Calvin Kelley’s three-year stint in Confederate gray was difficult and ultimately tragic. Battle wounds twice laid the private up for months on end. But fortune also smiled on him; after his second stretch in a Southern hospital, he met a special young woman.

Kelley signed on with Company K of the 8th Arkansas Infantry on October 12, 1861. After working as a cook at Pitman’s Ferry, where he had enlisted, Kelley saw his first combat in the brutal Battle of Murfreesboro, Tennessee, fought from December 31, 1862, through January 2, 1863, along Stone’s River. There he was badly wounded in the leg. Fit for action again by late summer, he fought in the September 1863 Battle of Chickamauga, Georgia, and was wounded again. He returned to a hospital bed.

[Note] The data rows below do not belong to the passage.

Lemma rstrip_all_space (s : str) :
  rstrip s = [] <-> forallb is_space s = true.
Proof.
  unfold rstrip. split; intros H.
  - apply (f_equal (@rev char)) in H. rewrite rev_involutive in H. simpl in H.
    apply lstrip_all_space in H. rewrite forallb_forall in *.
    intros x Hx. apply H. now apply -> in_rev.
  - assert (Hr : lstrip (rev s) = []).
    { apply lstrip_all_space. rewrite forallb_forall in *.
      intros x Hx. apply H. now apply in_rev in Hx. }
    now rewrite Hr.
Qed.

Lemma rstrip_fixed (front : str) (c : char) :
  is_space c = false -> rstrip (front ++ [c]) = front ++ [c].
Proof.
  intros H. unfold rstrip. rewrite rev_app_distr. simpl.
  rewrite H. simpl. now rewrite rev_involutive.
Qed.

Lemma rstrip_blank_line (s : str) : rstrip (s ++ [NL; NL]) = rstrip s.
Proof. unfold rstrip. rewrite rev_app_distr. reflexivity. Qed.

(** A trimmed text followed by a blank line is that text again once
    stripped. *)
Lemma strip_blank_line (s : str) :
  Trimmed s -> strip (s ++ [NL; NL]) = s.
Proof.
  intros [Hh Hl]. unfold strip.
  destruct s as [|c s]; [reflexivity|].
  rewrite (lstrip_fixed ((c :: s) ++ [NL; NL]) c (s ++ [NL; NL]) eq_refl)
    by (apply (Hh c s eq_refl)).
  rewrite rstrip_blank_line.
  destruct (exists_last (l := c :: s)) as (front & x & E); [discriminate|].
  rewrite E. apply rstrip_fixed. now apply (Hl x front).
Qed.

(** The result of [strip] neither starts nor ends with whitespace. *)
Lemma strip_trimmed (s : str) : Trimmed (strip s).
Proof.
  unfold Trimmed, strip. split.
  - intros c rest H.
    destruct (rstrip_split (lstrip s)) as [post [H1 _]].
    rewrite H in H1. simpl in H1. eapply lstrip_head; eassumption.
  - intros c front H. eapply rstrip_last; eassumption.
Qed.

(** [strip] yields the empty string exactly on strings made of
    whitespace only. *)
Lemma strip_empty (s : str) :
  strip s = [] <-> forallb is_space s = true.
Proof.
  unfold strip. rewrite rstrip_all_space.
  destruct (lstrip_split s) as [pre [H1 H2]]. split; intros H.
  - rewrite H1, forallb_app, H2, H. reflexivity.
  - rewrite H1, forallb_app in H. now apply andb_true_iff in H.
Qed.

End Strings.

(* ================================================================= *)
(** ** The extractor *)

Section Extractor.

Lemma extract_pages_joined (pages : list page) (acc : str) :
  existsb page_raises pages = false ->
  extract_pages pages acc = inr (acc ++ joined_text pages).
Proof.
  revert acc. induction pages as [|p pages IH]; intros acc H; simpl.
  - now rewrite app_nil_r.
  - destruct p as [[t|]|d]; simpl in H; try discriminate.
    + destruct (truthy t); rewrite IH by exact H.
      * now rewrite <- !app_assoc.
      * reflexivity.
    + now apply IH.
Qed.

(** A page that raises makes the whole extraction an error text. *)
Lemma extract_pages_raises (pages : list page) (acc : str) :
  existsb page_raises pages = true ->
  exists detail, extract_pages pages acc = inl detail.
Proof.
  revert acc. induction pages as [|p pages IH]; intros acc H; simpl in *.
  - discriminate.
  - destruct p as [[t|]|d]; simpl in H.
    + destruct (truthy t); now apply IH.
    + now apply IH.
    + now exists d.
Qed.

(** No page with text: the fixed message. *)
Lemma extract_no_text (pages : list page) :
  existsb page_raises pages = false ->
  joined_text pages = [] ->
  extract_text_from_pdf (Some (Opened pages)) = Some no_text_message.
Proof.
  intros Hr Hj. unfold extract_text_from_pdf.
  rewrite extract_pages_joined by exact Hr. now rewrite Hj.
Qed.

(** Text that is more than whitespace: the trimmed text, not empty. *)
Lemma extract_trimmed_text (pages : list page) :
  existsb page_raises pages = false ->
  strip (joined_text pages) <> [] ->
  extract_text_from_pdf (Some (Opened pages)) = Some (strip (joined_text pages))
  /\ Trimmed (strip (joined_text pages)).
Proof.
  intros Hr Hs. unfold extract_text_from_pdf.
  rewrite extract_pages_joined by exact Hr. simpl.
  destruct (joined_text pages) eqn:E.
  - now destruct Hs.
  - split; [reflexivity | apply strip_trimmed].
Qed.
(** X9: What a parser that the constructor returns holds: the buffer it was
    given; the version and page size the header's version code selects
    (0: Jet 3 with 2048-byte pages; 1, 2, 3: Jet 4, 5, 2010 with 4096-byte
    pages); and the table-definition and data pages categorizePages cuts
    out of the buffer at that page size. *)
Theorem construct_establishes :
  forall (P : Platform) (Prim : Primitives) (d : bytes)
         (x this : AccessParser),
    construct P Prim d x = (Ok tt, this) ->
    dbData this = d
    /\ (exists jet : Z,
           ACCESSHEADER_parse Prim d = Ok jet
           /\ (jet = 0 \/ jet = 1 \/ jet = 2 \/ jet = 3)
           /\ version_number (p_version this)
              = (if jet =? 0 then 3 else if jet =? 1 then 4
                 else if jet =? 2 then 5 else 2010)
           /\ p_pageSize this
              = (if jet =? 0 then PAGE_SIZE_V3 else PAGE_SIZE_V4))
    /\ categorizePages d (p_pageSize this)
       = Ok (p_tableDefs this, p_dataPages this).
Proof.
  intros P Prim d x this H. unfold construct in H.
  cbv [bindM] in H. rewrite parseFileHeader_outcome in H.
  cbn [dbData] in H.
  destruct (ACCESSHEADER_parse Prim d) as [jet|e|]; try discriminate H.
  assert (Hjet : exists s1,
             (if jet =? 0 then (Ok tt, Database.fresh d)
              else if jet =? 1
                   then (Ok tt, set_pageSize PAGE_SIZE_V4
                                  (set_version VERSION_4 (Database.fresh d)))
              else if jet =? 2
                   then (Ok tt, set_pageSize PAGE_SIZE_V4
                                  (set_version VERSION_5 (Database.fresh d)))
              else if jet =? 3
                   then (Ok tt, set_pageSize PAGE_SIZE_V4
                                  (set_version VERSION_2010 (Database.fresh d)))
              else (Throw ErrUnknownVersion, Database.fresh d))
             = (Ok tt, s1)
             /\ dbData s1 = d
             /\ (jet = 0 \/ jet = 1 \/ jet = 2 \/ jet = 3)
             /\ version_number (p_version s1)
                = (if jet =? 0 then 3 else if jet =? 1 then 4
                   else if jet =? 2 then 5 else 2010)
             /\ p_pageSize s1
                = (if jet =? 0 then PAGE_SIZE_V3 else PAGE_SIZE_V4)).
  { destruct (Z.eqb_spec jet 0) as [E0|H0];
      [rewrite E0; eexists; repeat split; auto|].
    destruct (Z.eqb_spec jet 1) as [E1|H1];
      [rewrite E1; eexists; repeat split; auto|].
    destruct (Z.eqb_spec jet 2) as [E2|H2];
      [rewrite E2; eexists; repeat split; auto|].
    destruct (Z.eqb_spec jet 3) as [E3|H3];
      [rewrite E3; eexists; repeat split; auto 6|].
    exfalso. unfold Database.fresh in H. discriminate H. }
  destruct Hjet as [s1 [Es1 [Hd [Hj [Hv Hp]]]]].
  unfold Database.fresh in Es1. rewrite Es1 in H.
  cbv [read lift assign] in H. rewrite Hd in H.
  destruct (categorizePages d (p_pageSize s1)) as [[td dp]|e|] eqn:Epages;
    try discriminate H.
  cbn [fst snd] in H.
  rewrite linkTablesToData_spec in H.
  destruct (link_loop Prim _ _ _ _ []) as [twd|e|]; try discriminate H.
  pose proof (parseCatalog_frame P Prim
                (set_tablesWithData twd (set_pages td dp s1))) as Hframe.
  destruct (parseCatalog P Prim _) as [[c|e|] s2]; try discriminate H.
  cbn [snd] in Hframe. subst s2.
  inversion H; subst this.
  cbn [dbData p_version p_pageSize p_tableDefs p_dataPages
       set_catalog set_tablesWithData set_pages].
  split; [exact Hd|]. split; [|exact Epages].
  exists jet. auto.
Qed.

While recovering in Georgia, Kelley met Cordelia H. McSpadden and fell in love with her. The couple married on January 28, 1864. Three months later, Calvin gave his new bride a two-dollar gold piece and a photograph of himself and bade her farewell. It was the last time Cordelia saw her husband alive. On May 15, 1864, he was wounded in the head during the Battle of Resaca, Georgia. He was sent by rail to Fairgrounds Hospital in Atlanta, Georgia, where he died a week later. He was buried in the city’s Oakland Cemetery. Cordelia never remarried.

In addition to the photograph, it turned out that Calvin had left his wife another legacy. Five months after his death, on October 12, 1864, Cordelia gave birth to his daughter, Martha Frances Kelley. It was three years to the day after Calvin’s enlistment.